The class inherits from the Arduino Stream class, so queued kepad presses can be read like a Serial port.
This class allows the user to declare up to 4 row and 4 column pins which are strobed continuously to read up to 16 buttons. The Serial Wombat chip's internal pull-up resistors are used so no additional hardware is necesary. Standard matrix keypads can be attached directly to the Serial Wombat chip pins. All Serial Wombat 18AB chip pins can be used in any combination or order.
Results can be returned to the host as a binary 16 bit number indicating the state of 16 buttons, as an index indicating which button is currently pressed (0 for Col 0 Row 0, 3 for Col 3 Row 3 and 12 for Col 0 Row 3, or as ASCII values which assume a standard keypad layout.
Index mode:
|0 1 2 3 |
|4 5 6 7 |
|8 9 10 11|
|12 13 14 15|
With 16 being used for no current press, depending on mode setting
Ascii Mode:
|1 2 3 A|
|4 5 6 B|
|7 8 9 C|
|* 0 # D|
Note that the key indexes remain the same regardless of how many rows and columns are enabled.
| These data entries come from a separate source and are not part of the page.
Lemma find_ext {A} (p q : A -> bool) l : (forall x, p x = q x) -> List.find p l = List.find q l.
Proof. intros H. induction l as [|x l IH]; [done|]. cbn. by rewrite H, IH. Qed.

Lemma settle_remembered c now s : settle c now s =
  if is_announced (socket_id s) c then Some (mkUdpState (u_port s) true (u_inode s) (match remembered (socket_id s) c with Some st => s_first_seen_ms st | None => now end))
  else if u_connected s then None
  else let first := match remembered (socket_id s) c with Some st => s_first_seen_ms st | None => now end in
       Some (mkUdpState (u_port s) (UDP_SETTLE_MS <=? wrapping_sub now first) (u_inode s) first).
Proof.
  unfold settle, is_announced, remembered. rewrite (find_ext (fun state => (s_port state =? u_port s) && (s_inode state =? u_inode s)) (fun state => bool_decide (state_id state = socket_id s))); [done|].
  intros st. unfold state_id, socket_id. destruct (Z.eqb_spec (s_port st) (u_port s)), (Z.eqb_spec (s_inode st) (u_inode s)); cbn [andb]; symmetry;
    first [apply bool_decide_eq_true; congruence | apply bool_decide_eq_false; congruence].
Qed.

Lemma settle_id c now s st : settle c now s = Some st -> state_id st = socket_id s.
Proof. rewrite settle_remembered. destruct (is_announced _ _); [by intros [= <-]|]. destruct (u_connected s); [done|]. by intros [= <-]. Qed.

Lemma settle_all_next c now sockets : forall next listeners, fst (settle_all c now sockets next listeners) = next ++ omap (settle c now) sockets.
Proof.
  induction sockets as [|s sockets IH]; intros next listeners; cbn [settle_all omap list_omap]; [by rewrite app_nil_r|].
  destruct (settle c now s); rewrite IH; [by rewrite <- app_assoc|done].
Qed.

Lemma remembered_settled id c now sockets : NoDup (socket_id <$> sockets) ->
  remembered id (omap (settle c now) sockets) = (s ← seen id sockets; settle c now s).
Proof.
  induction sockets as [|s sockets IH]; intros Hd; [done|]. cbn [fmap list_fmap] in Hd. apply NoDup_cons in Hd as [Hn Hd]. unfold remembered, seen in *. cbn [omap list_omap List.find].
  case_bool_decide as E.
  - cbn [mbind option_bind]. destruct (settle c now s) as [st|] eqn:Es.
    + cbn [List.find]. by rewrite bool_decide_eq_true_2 by (rewrite (settle_id _ _ _ _ Es); done).
    + rewrite IH by done. destruct (List.find _ sockets) as [s'|] eqn:Ef; [|done]. apply List.find_some in Ef as [Hin Hid]. apply bool_decide_eq_true in Hid.
      exfalso. apply Hn. rewrite E, <- Hid. apply list_elem_of_fmap_2. by apply list_elem_of_In.
  - destruct (settle c now s) as [st|] eqn:Es; [|by apply IH]. cbn [List.find]. rewrite bool_decide_eq_false_2 by (rewrite (settle_id _ _ _ _ Es); done). by apply IH.
Qed.

Lemma collector_snoc h scan : collector_after (h ++ [scan]) = omap (settle (collector_after h) scan.1) scan.2.
Proof. unfold collector_after. rewrite foldl_app. cbn [foldl]. by rewrite settle_all_next. Qed.

(** The time since which an identity is open without a break, at the end of a history. *)
Definition open_since (id : Identity) (h : History) : option Z :=
  foldl (fun since scan => if is_open id scan.2 then Some (default scan.1 since) else None) None h.

Lemma open_since_snoc id h scan : open_since id (h ++ [scan]) = if is_open id scan.2 then Some (default scan.1 (open_since id h)) else None.
Proof. unfold open_since. by rewrite foldl_app. Qed.

Definition history_ok (h : History) : Prop := Forall (fun scan => is_u64 scan.1 /\ NoDup (socket_id <$> scan.2)) h /\ Sorted (fun a b => a.1 <= b.1) h.

Lemma history_snoc h scan : history_ok (h ++ [scan]) -> history_ok h /\ is_u64 scan.1 /\ NoDup (socket_id <$> scan.2) /\ Forall (fun past => past.1 <= scan.1) h.
Proof.
  intros [Hf Hs]. apply Forall_app in Hf as [Hf Hl]. apply Forall_singleton in Hl as [Hu Hd]. apply Sorted_StronglySorted in Hs; [|intros a b c ? ?; lia].
  split; [split; [done|]|].
  - clear -Hs. induction h as [|x h IH]; [constructor|]. cbn in Hs. inversion_clear Hs. constructor; [auto|]. destruct h; constructor. rewrite Forall_forall in H0. apply H0. by left.
  - split; [done|]. split; [done|]. clear -Hs. induction h as [|x h IH]; [constructor|]. cbn in Hs. inversion_clear Hs. constructor; [|auto].
    rewrite Forall_forall in H0. apply H0. apply elem_of_app. right. by left.
Qed.

(** What the collector remembers of an identity that it has not announced. *)
Lemma collector_tracks id h : history_ok h -> is_announced id (collector_after h) = false ->
  match remembered id (collector_after h) with
  | Some st => open_since id h = Some (s_first_seen_ms st)
  | None => open_since id h = None
  end.
Proof.
  induction h as [|[now sockets] h IH] using rev_ind; intros Hok; [done|]. apply history_snoc in Hok as (Hok & _ & Hd & _). cbn [fst snd] in *.
  unfold is_announced. rewrite collector_snoc, open_since_snoc. cbn [fst snd]. rewrite remembered_settled by done. unfold is_open.
  destruct (seen id sockets) as [s|] eqn:Es; cbn [mbind option_bind]; [|done].
  assert (socket_id s = id) as Hid by (apply List.find_some in Es as [_ Es]; by apply bool_decide_eq_true in Es).
  rewrite settle_remembered, Hid. destruct (is_announced id (collector_after h)) eqn:Ea; [done|]. specialize (IH Hok eq_refl).
  destruct (u_connected s); cbn [negb]; [done|]. cbn [s_announced s_first_seen_ms]. intros _. destruct (remembered id (collector_after h)); by rewrite IH.
Qed.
The Serial Wombat 18AB firmware also keeps track of button transition counts and time since last transition for all 16 buttons. In this way each key of the keypad can be treated equivalently to a SerialWombatDebouncedInput class when encapsulated in a SerialWombatMatrixInput class. See the documentation on this class and Arduino examples for details.
The 16 Bit public data presented internally to other Serial Wombat pins and through the SerialWombatChip.readPublicData method can be configured to present the binary state of 16 buttons, the last button index pressed, the last button index pressed or 16 if no button is pressed, or ASCII of last button pressed.
This function will read bytes from the SerialWombatMatrixKeypad queue into buffer. If 'length' characters are not available to read then the value returned will be less than length.
Set a binary mask for which keys are added to Queue.
This commands allows exclusion of keys from being queued. This can be useful if, for instance, only the numeric keys of a keypad are to be added to the queue (excluding #,*, ABCD, etc)
Parameters
mask
A 16 bit bitmap where a 1 allows queuing of that key index and a 0 does not. Index 0 is LSB. For instance, for a typical Phone/ABCD keypad, a mask of 0x2777 would allow the numeric keys to be added to the queue but would exclude ABCD#* .
Returns
Returns 0 or higher if successfully set or a negative error code otherwise.